- _Dataset entries_
+--

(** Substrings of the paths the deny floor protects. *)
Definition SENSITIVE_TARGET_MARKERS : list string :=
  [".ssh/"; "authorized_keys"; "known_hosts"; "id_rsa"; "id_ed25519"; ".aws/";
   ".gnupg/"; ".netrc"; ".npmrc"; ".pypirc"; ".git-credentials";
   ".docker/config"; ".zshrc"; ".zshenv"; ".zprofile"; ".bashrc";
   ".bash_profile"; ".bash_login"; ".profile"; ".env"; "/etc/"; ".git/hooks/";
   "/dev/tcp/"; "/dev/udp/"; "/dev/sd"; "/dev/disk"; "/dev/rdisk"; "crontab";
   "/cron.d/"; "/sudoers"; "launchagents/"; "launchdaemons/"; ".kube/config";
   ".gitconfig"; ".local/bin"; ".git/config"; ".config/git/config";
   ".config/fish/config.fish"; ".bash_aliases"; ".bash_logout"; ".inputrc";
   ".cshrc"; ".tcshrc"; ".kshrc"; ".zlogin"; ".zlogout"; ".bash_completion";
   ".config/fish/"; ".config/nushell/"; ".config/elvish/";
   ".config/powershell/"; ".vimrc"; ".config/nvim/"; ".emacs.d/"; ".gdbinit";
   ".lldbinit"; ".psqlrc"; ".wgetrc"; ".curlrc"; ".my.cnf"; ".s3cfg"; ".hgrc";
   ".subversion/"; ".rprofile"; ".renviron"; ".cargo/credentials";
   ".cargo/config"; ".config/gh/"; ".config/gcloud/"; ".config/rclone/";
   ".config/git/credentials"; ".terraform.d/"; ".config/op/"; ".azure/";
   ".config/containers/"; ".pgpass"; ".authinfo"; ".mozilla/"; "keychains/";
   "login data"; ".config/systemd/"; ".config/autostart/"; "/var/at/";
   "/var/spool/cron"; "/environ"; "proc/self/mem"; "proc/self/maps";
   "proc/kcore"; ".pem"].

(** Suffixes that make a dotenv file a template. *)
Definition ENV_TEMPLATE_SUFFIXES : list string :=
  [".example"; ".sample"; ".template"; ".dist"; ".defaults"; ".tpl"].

+--

- _Task brief_
Working through the records, find each line containing the word "fish" and copy it.

- _Exercise answer_
   ".config/fish/config.fish"; ".bash_aliases"; ".bash_logout"; ".inputrc";
   ".config/fish/"; ".config/nushell/"; ".config/elvish/";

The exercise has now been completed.